### What the task requires
Read the records below and copy each line that contains "currentModelIndex".

(Saved entries)
==*==

Lemma emits_write P env path lines :
  (∀ r, P (EvWrite path lines r)) → emits P (write_file env path lines).
Proof. intros H. apply emits_one. intros s r s' [= <- <-]. eauto. Qed.

Lemma no_post_store_load {A} env (to_dict : A → json) rows table path :
  emits no_post (store_load env to_dict rows table path).
Proof.
  unfold store_load, bq_load_ndjson.
  apply emits_bind; [by apply emits_write|intros].
  apply emits_bind; [by apply emits_sh|intros]. apply emits_ret.
Qed.

Lemma no_post_store_batch {A} env rid (to_dict : A → json) rows table file :
  emits no_post (store_batch env rid to_dict rows table file).
Proof.
  unfold store_batch. destruct rows; [apply emits_ret|apply no_post_store_load].
Qed.

Lemma no_post_tick env cfg rid start :
  emits no_post (tick env cfg rid start None).
Proof.
  unfold tick, redisq_listen, process_pending, ledger_results, store_results.
  apply emits_bind;
    [eapply emits_weaken; [apply quiet_no_post|apply quiet_listen_loop]|intros pkgs].
  apply emits_bind;
    [eapply emits_weaken; [apply quiet_no_post|apply quiet_stage_raw]|intros raw_rows].
  apply emits_bind; [unfold ledger_raw; destruct raw_rows; apply emits_ret|intros].
  apply emits_bind;
    [unfold store_raw; destruct raw_rows; [apply emits_ret|apply no_post_store_load]
    |intros].
  apply emits_bind; [|intros [n acc]; by apply emits_print].
  apply emits_bind;
    [eapply emits_weaken; [apply quiet_no_post|apply quiet_choose_pending]|intros].
  apply emits_bind; [apply emits_new_esi|intros].
  apply emits_bind; [apply emits_lift|intros rows].
  apply emits_bind;
    [eapply emits_weaken; [apply quiet_no_post|apply quiet_pending_loop]|intros acc].
  apply emits_bind; [apply emits_ret|intros].
  apply emits_bind; [|intros; apply emits_ret].
  apply emits_bind; [apply no_post_store_batch|intros].
  apply emits_bind; [apply no_post_store_batch|intros].
  apply no_post_store_batch.
Qed.
(** * AnchorMarks Flow Launcher plugin: a shallow embedding of [main.py]

    The plugin is a single class, [AnchorMarks], with an in-memory
    configuration ([server_url], [api_key]), a configuration file next to
    the script, a query dispatcher and four action handlers.  This file
    embeds the class method by method and proves the properties of the
    design document about it.

    Conventions.
    - A Python [str] is a Rocq [string] holding its UTF-8 encoding.
    - A value obtained from JSON is a [json]; a Python [dict] with string
      keys is a [gmap string json].
    - A method that may raise returns a [result]; a method that talks to
      the network or the browser returns the list of [event]s it caused.
    - What the standard library or third-party packages compute
      ([urllib.parse.urlparse], [repr] of floats and containers, the HTTP
      client) is a parameter of the development. *)

From Stdlib Require Import ZArith NArith String Ascii List Bool Lia.
From Stdlib Require Import Floats.SpecFloat.
From stdpp Require Import base option gmap strings list pretty.

#[local] Set Warnings "-register-all".
#[local] Open Scope string_scope.

(** ** Python strings *)

Module PyStr.

Definition byte (c : ascii) : N := N_of_ascii c.

(** [s.startswith(p)] *)
Definition startswith (p s : string) : bool := String.prefix p s.

(** [s[n:]]; the dispatcher only slices off an ASCII prefix it has just
    matched, so [n] characters are [n] bytes. *)
Fixpoint slice_from (n : nat) (s : string) : string :=
  match n, s with
  | O, _ => s
  | S _, EmptyString => EmptyString
  | S n', String _ r => slice_from n' r
  end.

Definition is_empty (s : string) : bool :=
  match s with EmptyString => true | String _ _ => false end.

(** The white-space characters of [str.strip()] are U+0009..U+000D,
    U+001C..U+0020, U+0085, U+00A0, U+1680, U+2000..U+200A, U+2028,
    U+2029, U+202F, U+205F and U+3000. *)
Definition ascii_space (b : N) : bool :=
  ((9 <=? b) && (b <=? 13) || (28 <=? b) && (b <=? 32))%N.

Definition space2 (b0 b1 : N) : bool :=
  ((b0 =? 194) && ((b1 =? 133) || (b1 =? 160)))%N.

Definition space3 (b0 b1 b2 : N) : bool :=
  ((b0 =? 225) && (b1 =? 154) && (b2 =? 128)
   || (b0 =? 226) && (b1 =? 128)
      && ((128 <=? b2) && (b2 <=? 138) || (b2 =? 168) || (b2 =? 169)
          || (b2 =? 175))
   || (b0 =? 226) && (b1 =? 129) && (b2 =? 159)
   || (b0 =? 227) && (b1 =? 128) && (b2 =? 128))%N.

(** An ASCII character that is not white space. *)
Definition plain (c : ascii) : bool :=
  (byte c <? 128)%N && negb (ascii_space (byte c)).
(** X9.  A button that can be clicked always carries an event whose index,
    if any, is an index of the catalog, and its click is accepted by the
    handler unless the button is the highlighted one: the only click the
    page offers and the handlers drop is the one on the current model. *)
Theorem enabled_click_accepted (s : SceneState) (v : SceneView)
    (b : ButtonEl) :
  SceneJsxView.Scene s = JSLib.Ok v ->
  In b (UI.buttons v) -> disabled b = false ->
  arg_in_range (onClick b) /\
  accepted (onClick b) s = negb (UI.highlighted b).
Proof.
  intros H Hin Hd. enumerate_views s v H; vm_compute in Hin;
    repeat (destruct Hin as [<- | Hin]); try contradiction;
    try discriminate Hd;
    (split; [first [exact I | range_by_computation] | reflexivity]).
Qed.

Lemma enabled_click_accepted_witness :
  let s := {| currentModelIndex := 1; isLoading := false; key := 4 |} in
  match SceneJsxView.Scene s with
  | JSLib.Ok v =>
      match nth_error (UI.buttons v) 3 with
      | Some b =>
          In b (UI.buttons v) /\ disabled b = false /\
          arg_in_range (onClick b) /\
          accepted (onClick b) s = negb (UI.highlighted b)
      | None => False
      end
  | JSLib.TypeError => False
  end.
Proof.
  cbv zeta.
  destruct (SceneJsxView.Scene
              {| currentModelIndex := 1; isLoading := false; key := 4 |})
    as [v | ] eqn:Hs; [ | vm_compute in Hs; discriminate Hs].
  destruct (nth_error (UI.buttons v) 3) as [b | ] eqn:Hb.
  - assert (Hin : In b (UI.buttons v)) by (eapply nth_error_In; exact Hb).
    assert (Hd : disabled b = false).
    { vm_compute in Hs. injection Hs as <-. vm_compute in Hb.
      injection Hb as <-. reflexivity. }
    split; [exact Hin | split; [exact Hd | ]].
    exact (enabled_click_accepted _ v b Hs Hin Hd).
  - vm_compute in Hs. injection Hs as <-. vm_compute in Hb. discriminate Hb.
Defined.
(** * blackbox_exporter: the probe orchestrator of [main.go]

    A shallow embedding of [probeHandler] and [main] (the HTTP handlers, the
    whitelist construction and the reload loop) and the properties its
    specification states about them.

    Go values are modelled as the program has them: [float64] as Rocq's
    primitive binary64 floats, [time.Duration] as an integer number of
    nanoseconds, [net.IP] and [net.IPMask] as lists of bytes, the module table
    as a finite map keyed by strings, gauges and registries as cells of a
    heap addressed by pointers. *)

From Stdlib Require Import ZArith Floats List Ascii String Lia Bool.
From stdpp Require Import base option strings list gmap.

Local Open Scope string_scope.
Local Open Scope list_scope.
Local Open Scope Z_scope.

(** ** Strings *)

Module GoStrings.

  (** The double quote character, for messages built with [%q]. *)
Definition dquote : string := String (ascii_of_nat 34) EmptyString.

  (** [strings.Split(s, sep)] for a one-byte separator: the fields between
      the separators, one more than there are separators. *)
Fixpoint Split (s : string) (sep : ascii) : list string :=
    match s with
    | EmptyString => [EmptyString]
    | String c rest =>
        if Ascii.eqb c sep then EmptyString :: Split rest sep
        else match Split rest sep with
             | [] => [String c EmptyString]
             | f :: fs => String c f :: fs
             end
    end.

Definition is_empty (s : string) : bool :=
    match s with EmptyString => true | _ => false end.

End GoStrings.

(** ** float64 and time.Duration *)

Module GoTime.

  (** [float64(n)] for an [int64] [n]. *)
Definition float64_of_int (n : Z) : float :=
    if n <? 0 then PrimFloat.opp (PrimFloat.of_uint63 (Uint63.of_Z (- n)))
    else PrimFloat.of_uint63 (Uint63.of_Z n).

  (** [time.Duration] is an [int64] count of nanoseconds. *)
Definition Duration := Z.
Definition Nanosecond : Duration := 1.
Definition Second : Duration := 1000000000.

  (** [d.Seconds()]:
      [sec := d / Second; nsec := d % Second;
       return float64(sec) + float64(nsec)/1e9]
      with Go's division truncating towards zero. *)
Definition Seconds (d : Duration) : float :=
    let sec := Z.quot d Second in
    let nsec := Z.rem d Second in
    (float64_of_int sec + float64_of_int nsec / 1e9)%float.
Lemma get_stock_propagates_malformed_record_witness :
  example_service BASE_URL
    [("function", "TIME_SERIES_DAILY"); ("symbol", ascii_upper "bad");
     ("apikey", "KEY"); ("outputsize", "compact")]%string = Fetched broken_data
  ∧ broken_data !! "Time Series (Daily)"%string = Some (PDict broken_table)
  ∧ select_dates (PDict broken_table) = Ok ["2024-01-02"; "2024-01-03"]%string
  ∧ broken_table !! "2024-01-03"%string = Some (PDict broken_record)
  ∧ missing_field broken_record
  ∧ ∃ e, MalformedRecord e
         ∧ get_stock "KEY" example_service ascii_upper decimal_float
             decimal_int floor_sqrt "bad"
           = (Raise e, [daily_request "KEY" (ascii_upper "bad")]).
Proof.
  assert (missing_field broken_record) as Hmissing.
  { exists "5. volume"%string. split; [left|vm_compute; reflexivity]. }
  do 4 (split; [vm_compute; reflexivity|]). split; [done|].
  apply (get_stock_propagates_malformed_record "KEY" example_service
           ascii_upper decimal_float decimal_int floor_sqrt "bad" broken_data
           broken_table broken_record ["2024-01-02"; "2024-01-03"]%string
           "2024-01-03"%string);
    try (vm_compute; reflexivity).
  - right; left.
  - by left.
Defined.

(** X21. When the time-series document processes into a bundle, the route
    answers with status 200 whatever the company request gives: a failed
    request (it prints one line) or a document without ["Symbol"] gives a
    null company, and a document with ["Symbol"] gives the six company
    fields, each the document's value or ["N/A"] when it is absent. The
    company request follows the time-series request with the same
    upper-cased symbol. *)
Theorem get_stock_success_is_200 (API_KEY : string)
    (http_get : string → list (string * string) → fetched)
    (py_upper : string → string)
    (py_float_str : string → option Q) (py_int_str : string → option Z)
    (np_sqrt : Q → Q) (symbol : string) (data : gmap string pyval)
    (b : stock_bundle)
    (Hfetched : http_get BASE_URL
       [("function", "TIME_SERIES_DAILY"); ("symbol", py_upper symbol);
        ("apikey", API_KEY); ("outputsize", "compact")]%string = Fetched data)
    (Hno_error : data !! "Error Message"%string = None)
    (Hno_note : data !! "Note"%string = None)
    (Hprocessed : process_stock_data py_float_str py_int_str np_sqrt data
                  = Ok (Some b)) :
  (∀ message,
     http_get BASE_URL
       [("function", "OVERVIEW"); ("symbol", py_upper symbol);
        ("apikey", API_KEY)]%string = FetchFailed message →
     get_stock API_KEY http_get py_upper py_float_str py_int_str np_sqrt symbol
     = (Ok {| status := 200; payload := StockBody b None |},
        [daily_request API_KEY (py_upper symbol);
         overview_request API_KEY (py_upper symbol);
         Print ("Error fetching company info: " ++ message)]))
  ∧ (∀ overview,
       http_get BASE_URL
         [("function", "OVERVIEW"); ("symbol", py_upper symbol);
          ("apikey", API_KEY)]%string = Fetched overview →
       (overview !! "Symbol"%string = None →
        get_stock API_KEY http_get py_upper py_float_str py_int_str np_sqrt
          symbol
        = (Ok {| status := 200; payload := StockBody b None |},
           [daily_request API_KEY (py_upper symbol);
            overview_request API_KEY (py_upper symbol)]))
       ∧ (is_Some (overview !! "Symbol"%string) →
          ∃ info,
            get_stock API_KEY http_get py_upper py_float_str py_int_str np_sqrt
              symbol
            = (Ok {| status := 200; payload := StockBody b (Some info) |},
               [daily_request API_KEY (py_upper symbol);
                overview_request API_KEY (py_upper symbol)])
            ∧ name info = default (PStr "N/A") (overview !! "Name"%string)
            ∧ sector info = default (PStr "N/A") (overview !! "Sector"%string)
            ∧ industry info
              = default (PStr "N/A") (overview !! "Industry"%string)
            ∧ market_cap info
              = default (PStr "N/A") (overview !! "MarketCapitalization"%string)
            ∧ pe_ratio info
              = default (PStr "N/A") (overview !! "PERatio"%string)
            ∧ dividend_yield info
              = default (PStr "N/A") (overview !! "DividendYield"%string))).
Proof.
  rewrite (get_stock_clean _ _ _ _ _ _ _ data) by done. rewrite Hprocessed.
  unfold get_company_info. split.
  - intros message ->. done.
  - intros overview ->. split.
    + intros Hsym.
      destruct (decide (is_Some (overview !! "Symbol"%string))) as [[x Hx]|_];
        [congruence|done].
    + intros Hsym.
      destruct (decide (is_Some (overview !! "Symbol"%string))); [|done].
      eexists. split; [done|]. unfold py_get. cbn [name sector industry
        market_cap pe_ratio dividend_yield].
      repeat split;
        match goal with |- context [overview !! ?k] =>
          by destruct (overview !! k) end.
Qed.
(** * Webhook payload composers of saleor/webhook/payloads.py

    A shallow embedding of the transformation layer that turns domain
    objects into webhook payload documents, together with the properties
    the specification states about it.

    Conventions.
    - A Python [dict] with string keys is an insertion-ordered association
      list ([Dict]); [dict_set] is [d[k] = v], [dict_update] is [d.update(e)].
    - A JSON document is a value of type [json]; a payload that the source
      passes through [json.dumps] / [json.loads] is kept as its [json] value.
    - A Python exception is a constructor of [PyError]; a call that may
      raise returns a [Result].
    - Collaborators that live outside payloads.py (id encoder, clock,
      pricing engine, quantizer, anonymizer, ...) are the fields of [Env]. *)

From Stdlib Require Import ZArith Ascii.
From stdpp Require Import gmap strings pretty list fin_maps.

Local Open Scope Z_scope.
Local Open Scope string_scope.

(** ** Values *)

(** [decimal.Decimal]: the number [mantissa * 10 ^ exponent]. *)
Record Decimal := mkDecimal { mantissa : Z; exponent : Z }.

(** [Decimal * int], as the fulfilment totals compute it. The coefficient
    is multiplied and the exponent kept (the 28-digit context rounding of
    Python is not reached by payload amounts and is not modelled). *)
Definition dec_mul_int (d : Decimal) (n : Z) : Decimal :=
  mkDecimal (mantissa d * n) (exponent d).

#[warnings="-register-all"]
Inductive json :=
| JNull
| JBool (b : bool)
| JInt (z : Z)
| JDec (d : Decimal)
| JStr (s : string)
| JList (l : list json)
| JObj (o : list (string * json)).

Abbreviation Dict := (list (string * json)).

(** Python exceptions the composers can raise. *)
Inductive PyError :=
| UnboundLocalError (name : string)
| AttributeError (attr : string)
| KeyError (key : string)
| IndexError.

Inductive Result (A : Type) :=
| Ok (a : A)
| Raise (e : PyError).
Arguments Ok {A} a.
Arguments Raise {A} e.

Definition raises {A : Type} (r : Result A) : Prop :=
  match r with Ok _ => False | Raise _ => True end.

#[export] Instance Result_ret : MRet Result := fun _ a => Ok a.
#[export] Instance Result_bind : MBind Result := fun _ _ f r =>
  match r with Ok a => f a | Raise e => Raise e end.

(** ** Dictionaries *)

Fixpoint dict_get (k : string) (d : Dict) : option json :=
  match d with
  | [] => None
  | (k', v') :: r => if decide (k = k') then Some v' else dict_get k r
  end.

(** [d[k] = v]: an existing key keeps its position, a new key goes last. *)
Fixpoint dict_set (k : string) (v : json) (d : Dict) : Dict :=
  match d with
  | [] => [(k, v)]
  | (k', v') :: r =>
      if decide (k = k') then (k, v) :: r else (k', v') :: dict_set k v r
  end.

(** [d.update(e)], items of [e] taken in order. *)
Definition dict_update (d e : Dict) : Dict :=
  fold_left (fun acc kv => dict_set kv.1 kv.2 acc) e d.

(** A dict display [{k1: v1, ..., **more}]: later items win. *)
Definition dict_of_items (items : Dict) : Dict := dict_update [] items.

Definition keys (d : Dict) : list string := d.*1.

Definition has_key (k : string) (d : Dict) : bool :=
  bool_decide (k ∈ keys d).

(** ** Identifiers and key casing *)

Definition hex_digit (d : Z) : ascii :=
  match d with
  | 0 => "0" | 1 => "1" | 2 => "2" | 3 => "3" | 4 => "4" | 5 => "5"
  | 6 => "6" | 7 => "7" | 8 => "8" | 9 => "9" | 10 => "a" | 11 => "b"
  | 12 => "c" | 13 => "d" | 14 => "e" | _ => "f"
  end%char.

Fixpoint hex_fixed (width : nat) (n : Z) (acc : string) : string :=
  match width with
  | O => acc
  | S w => hex_fixed w (n / 16) (String (hex_digit (n mod 16)) acc)
  end.

(** [str(uuid.UUID(int=n))]: 32 hex digits grouped 8-4-4-4-12. *)
Definition uuid_str (n : Z) : string :=
  let h := hex_fixed 32 n "" in
  String.substring 0 8 h +:+ "-" +:+ String.substring 8 4 h +:+ "-" +:+
  String.substring 12 4 h +:+ "-" +:+ String.substring 16 4 h +:+ "-" +:+
  String.substring 20 12 h.

Definition ascii_upper (a : ascii) : ascii :=
  let n := nat_of_ascii a in
  if (97 <=? n)%nat && (n <=? 122)%nat then ascii_of_nat (n - 32) else a.

Definition ascii_lower (a : ascii) : ascii :=
  let n := nat_of_ascii a in
  if (65 <=? n)%nat && (n <=? 90)%nat then ascii_of_nat (n + 32) else a.

Fixpoint str_map (f : ascii → ascii) (s : string) : string :=
  match s with
  | EmptyString => EmptyString
  | String a r => String (f a) (str_map f r)
  end.

(** [str.capitalize] on ASCII text. *)
Definition capitalize (s : string) : string :=
  match s with
  | EmptyString => EmptyString
  | String a r => String (ascii_upper a) (str_map ascii_lower r)
  end.

(** [s.split("_")] *)
Fixpoint split_underscore (s : string) : list string :=
  match s with
  | EmptyString => [EmptyString]
  | String a r =>
      let l := split_underscore r in
      if decide (a = "_"%char) then EmptyString :: l
      else match l with
           | h :: t => String a h :: t
           | [] => [String a EmptyString]
           end
  end.

(** graphene's [to_camel_case]: the first component is kept, every later
    one is capitalized, an empty one becomes an underscore. *)
Definition graphene_to_camel_case (snake_str : string) : string :=
  match split_underscore snake_str with
  | [] => EmptyString
  | c0 :: rest =>
      c0 +:+ fold_right
               (fun x acc =>
                  (if decide (x = EmptyString) then "_" else capitalize x)
                  +:+ acc)
               EmptyString rest
  end.

(** ** Domain objects *)

Record TaxedMoney := mkTaxedMoney { net : Decimal; gross : Decimal }.

(** Result of [order_calculations.order_line_unit] / [order_line_total]. *)
Record OrderTaxedPricesData := mkOrderTaxedPricesData {
  price_with_discounts : TaxedMoney;
  undiscounted_price : TaxedMoney;
}.

Record PaymentAppData := mkPaymentAppData { app_pk : Z; app_name : string }.

(** A Django model instance as the serializer sees it: the model's
    [_meta.object_name], its primary key and its columns read by name. *)
Class Model (A : Type) := {
  object_name : A → string;
  pk : A → option Z;
  attr : A → string → json;
}.

(** A related object of whatever model (address, channel, shipping method,
    discount, payment, user): only serialized, never inspected. *)
Record Obj := mkObj {
  obj_type : string;
  obj_pk : option Z;
  obj_attr : string → json;
}.

#[export] Instance Obj_Model : Model Obj :=
  {| object_name := obj_type; pk := obj_pk; attr := obj_attr |}.

Record ProductType := mkProductType {
  product_type_name : string;
  product_type_metadata : json;
}.

Record Product := mkProduct {
  product_pk : Z;
  product_metadata : json;
  charge_taxes : bool;
  product_type : ProductType;
}.

Record ProductVariant := mkProductVariant {
  variant_pk : Z;
  product : Product;
  (** [variant.get_weight().g] *)
  weight_g : Decimal;
}.

Record Allocation := mkAllocation {
  quantity_allocated : Z;
  stock_warehouse_id : Z;
}.

Record OrderLine := mkOrderLine {
  line_pk : Z;
  line_attr : string → json;
  variant : option ProductVariant;
  product_name : string;
  variant_name : string;
  product_sku : option string;
  product_variant_id : option string;
  line_currency : string;
  line_sale_id : option string;
  line_voucher_code : option string;
  allocations : list Allocation;
  unit_price : TaxedMoney;
  total_price : TaxedMoney;
  undiscounted_unit_price : TaxedMoney;
  undiscounted_total_price : TaxedMoney;
}.

(** The [unit_price_net_amount] / [unit_price_gross_amount] columns back
    the [unit_price] money field. *)
Definition unit_price_net_amount (l : OrderLine) : Decimal := net (unit_price l).
Definition unit_price_gross_amount (l : OrderLine) : Decimal :=
  gross (unit_price l).

Record Stock := mkStock { stock_pk : Z; warehouse_id : Z }.

Definition opt_str (o : option string) : json :=
  match o with Some s => JStr s | None => JNull end.

Record FulfillmentLine := mkFulfillmentLine {
  fulfillment_line_pk : Z;
  fulfillment_line_attr : string → json;
  quantity : Z;
  order_line : OrderLine;
  stock : option Stock;
}.

Record Fulfillment := mkFulfillment {
  fulfillment_pk : Z;
  fulfillment_attr : string → json;
  fulfillment_status : string;
  fulfillment_created_at : string;
  (** [FulfillmentLine.objects.filter(fulfillment=fulfillment)] *)
  fulfillment_lines : list FulfillmentLine;
}.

==*==

### Completed exercise
  let s := {| currentModelIndex := 1; isLoading := false; key := 4 |} in
              {| currentModelIndex := 1; isLoading := false; key := 4 |})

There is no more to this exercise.